DNA extraction from FFPE primary and metastatic tumor samples
FFPE primary and metastatic tumor samples were sectioned and stained with hematoxylin and eosin to ensure at least 70% tumor content. Tumor areas were identified before macrodissection. FFPE DNA was purified and isolated from primary and metastatic tumor samples using the RecoverAll™ Total Nucleic Acid Isolation Kit according to the manufacturer’s instructions (cat. no. AM1975; Thermo Fisher Scientific, Wilmington, DE, USA). DNA concentrations were determined by measuring optical density at 260 nm (OD260) with a Nanodrop 2000 spectrophotometer (Thermo Fisher Scientific), and purity was evaluated by measuring OD260/OD280 ratio.
DNA extraction from blood samples
Briefly, blood (18 mL) was drawn from a central catheter into EDTA tubes, centrifuged at 1,000 g for 10 min, carefully aliquoted into 1.5 mL tubes, and immediately frozen at −80°C. Samples were stored for 1–24 hrs after collection. Plasma DNA was extracted using the QIAamp Circulating Nucleic Acid Kit according to the manufacturer’s instructions (cat. no. 55114; Qiagen, Valencia, CA, USA) and quantified as described for FFPE DNA.

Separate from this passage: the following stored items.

Lemma get_builds_installable_sources_only_witness :
  get_builds_installable Packaging.parse_wheel_filename
    Packaging.parse_sdist_filename
    (sample_system (Some all_kinds_backend)
       [("old.egg", EGG); ("notes.txt", FILE)])
  = inr [(workdir (sample_system (Some all_kinds_backend)
                     [("old.egg", EGG); ("notes.txt", FILE)]),
          TREE, "sources")].
Proof.
  apply (get_builds_installable_sources_only Packaging.parse_wheel_filename
           Packaging.parse_sdist_filename
           (sample_system (Some all_kinds_backend)
              [("old.egg", EGG); ("notes.txt", FILE)])).
  intros n kind Hin. simpl in Hin.
  apply elem_of_cons in Hin as [Heq|Hin].
  - injection Heq as -> ->. left. reflexivity.
  - apply elem_of_cons in Hin as [Heq|Hin].
    + injection Heq as -> ->. right. reflexivity.
    + apply elem_of_nil in Hin. contradiction.
Defined.

(** X9: when every registered file of the preferred kind has a name that
    its parser accepts, [get_builds_installable] returns: the "sources"
    entry, then the entries of the preferred kind in the order of the
    registry, wheels and sdists under their parsed project name and trees
    under "Unknown". *)
Theorem get_builds_installable_returns pw ps self :
  (forall file kind,
     (file, kind) ∈ builds self ->
     installable_kind (builds self) = Some kind ->
     exists n, parse_name pw ps kind file = inr n) ->
  get_builds_installable pw ps self = inr (derive_installables pw ps self).
Proof.
  intros Hparse. unfold get_builds_installable, derive_installables.
  rewrite (collect_all_parse pw ps (installable_kind (builds self))
             (builds self) "Unknown" [(workdir self, TREE, "sources")]).
  - reflexivity.
  - intros file kind Hin Heq. apply (Hparse file kind Hin). symmetry. exact Heq.
  - reflexivity.
Qed.

Lemma get_builds_installable_returns_witness :
  get_builds_installable Packaging.parse_wheel_filename
    Packaging.parse_sdist_filename
    (sample_system (Some all_kinds_backend)
       [("notes.gz", SDIST); ("mypkg-1.0-py3-none-any.whl", WHEEL)])
  = inr (derive_installables Packaging.parse_wheel_filename
           Packaging.parse_sdist_filename
           (sample_system (Some all_kinds_backend)
              [("notes.gz", SDIST); ("mypkg-1.0-py3-none-any.whl", WHEEL)])).
Proof.
  apply (get_builds_installable_returns Packaging.parse_wheel_filename
           Packaging.parse_sdist_filename
           (sample_system (Some all_kinds_backend)
              [("notes.gz", SDIST); ("mypkg-1.0-py3-none-any.whl", WHEEL)])).
  intros file kind Hin Hkind. injection Hkind as <-. simpl in Hin.
  apply elem_of_cons in Hin as [Heq|Hin]; [discriminate Heq|].
  apply elem_of_cons in Hin as [Heq|Hin].
  - injection Heq as ->. exists "mypkg". reflexivity.
  - apply elem_of_nil in Hin. contradiction.
Defined.

(** X10: a list that [get_builds_installable] returns is the "sources"
    entry followed by exactly the registry's entries of the preferred kind,
    in the order of the registry. Eggs and plain files are never listed,
    and when a wheel is registered only wheels are. *)
Theorem get_builds_installable_selects pw ps self result :
  get_builds_installable pw ps self = inr result ->
  exists more,
    result = (workdir self, TREE, "sources") :: more
    /\ more.*1
       = filter (fun item => Some item.2 = installable_kind (builds self))
                (builds self)
    /\ (forall file kind n, (file, kind, n) ∈ more ->
          (file, kind) ∈ builds self
          /\ kind <> EGG /\ kind <> FILE
          /\ (in_values WHEEL (builds self) = true -> kind = WHEEL)).
Proof.
  unfold get_builds_installable. intros Hrun.
  apply collect_selects in Hrun as (more & -> & Hmore).
  exists more. split; [reflexivity|]. split; [exact Hmore|].
  intros file kind n Hin.
  assert (Hpair : (file, kind) ∈ more.*1).
  { apply list_elem_of_fmap. exists (file, kind, n). split; [reflexivity|exact Hin]. }
  rewrite Hmore in Hpair. apply list_elem_of_filter in Hpair as [Hkind Hreg].
  simpl in Hkind. split; [exact Hreg|].
  apply installable_kind_cases. symmetry. exact Hkind.
Qed.
(** C2 (a run on which the code departs from it): a first [DiffDrive]
    object is updated once; a second, freshly constructed object then
    receives its first [update] with ticks (100, 200).  The static flags
    are already set, so the ticks are compared with the constructor's
    baselines 0 and 0: the wheel deltas are 100 and 200 ticks and the
    pose delta is not zero. *)
Theorem update_second_instance_not_seeded :
  let first := update ecl_poseUpdate program_start (DiffDrive_ctor 0 0.0) 0 0 0 in
  let fresh := DiffDrive_ctor 0 0.0 in
  let second := update ecl_poseUpdate (statics' first) fresh 0 100 200 in
  statics' first = mkStatics true true /\
  last_rad_left (drive' second) = 0.0 + tick_to_rad fresh * 100.0 /\
  last_rad_right (drive' second) = 0.0 + tick_to_rad fresh * 200.0 /\
  pose_update second =
    ecl_poseUpdate (bias fresh) (wheel_radius fresh)
      (tick_to_rad fresh * 100.0) (tick_to_rad fresh * 200.0) /\
  is_zero (vx0 (pose_update second)) = false /\
  is_zero (vx2 (pose_update second)) = false.
Proof. repeat split; reflexivity. Qed.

Droplet digital polymerase chain reaction (ddPCR)
ddPCR was performed as described in Sanmamed et al.’s study [16] using the QX200 Droplet Digital PCR System (Bio-Rad Laboratories, Hercules, CA, USA). Custom TaqMan probes and primers for HN1L (P20L and A106V) mutations were designed by Applied Biosystems (Life Technologies). Custom RPL39 (A14V), MLF2 (R158W), and PIK3CA (H1047R and E545K) ddPCR probes and primers were designed by Bio-Rad. cfDNA (2 μl) and tumor DNA samples (1 μL of 10 ng/μL) and 10 μL of 2X Droplet PCR Supermix for Probes (Bio-Rad) were premixed and combined with 1 μL each of primers and probes (20X) to a final 20-μL reaction volume with DNase/RNase-free sterile water. For droplet generation, 20-μL sample was added to 70 μL of Droplet Generation Oil (Bio-Rad). A temperature gradient PCR using both a row/column of restriction-digested 100% WT DNA at a relatively high DNA concentration and a concentration gradient PCR using WT DNA with mutant spike-in DNA were tested to determine the optimal annealing temperature per application guild of ddPCR. Droplets were then thermal cycled as follows: 95°C for 10 min; 40 cycles of 94°C for 30 sec and 55–58°C for 1 min; and, 98°C for 10 min. After PCR thermocycling, the emulsions were transferred to the QX200 digital droplet reader for simultaneous fluorescent measurement of FAM and VIC or HEX probes. Positive, negative, and no template controls were included in all pre-amplification and ddPCR steps. Samples with detectable mutation were reanalyzed to confirm mutation status. Data were analyzed using QuantaSoft software (Bio-Rad). Droplets were scored as positive or negative based upon their fluorescence intensity, which was determined by gating a threshold using positive, negative, and no template controls. The fractional abundance of the mutations in each sample was calculated by dividing the number of mutant DNA molecules (copies/μL) to the number of total DNA molecules (mutant plus WT, copies/μL) and expressed as the percentage of mutant DNA molecules in a sample taking into account a Poisson distribution of occupied to unoccupied droplets.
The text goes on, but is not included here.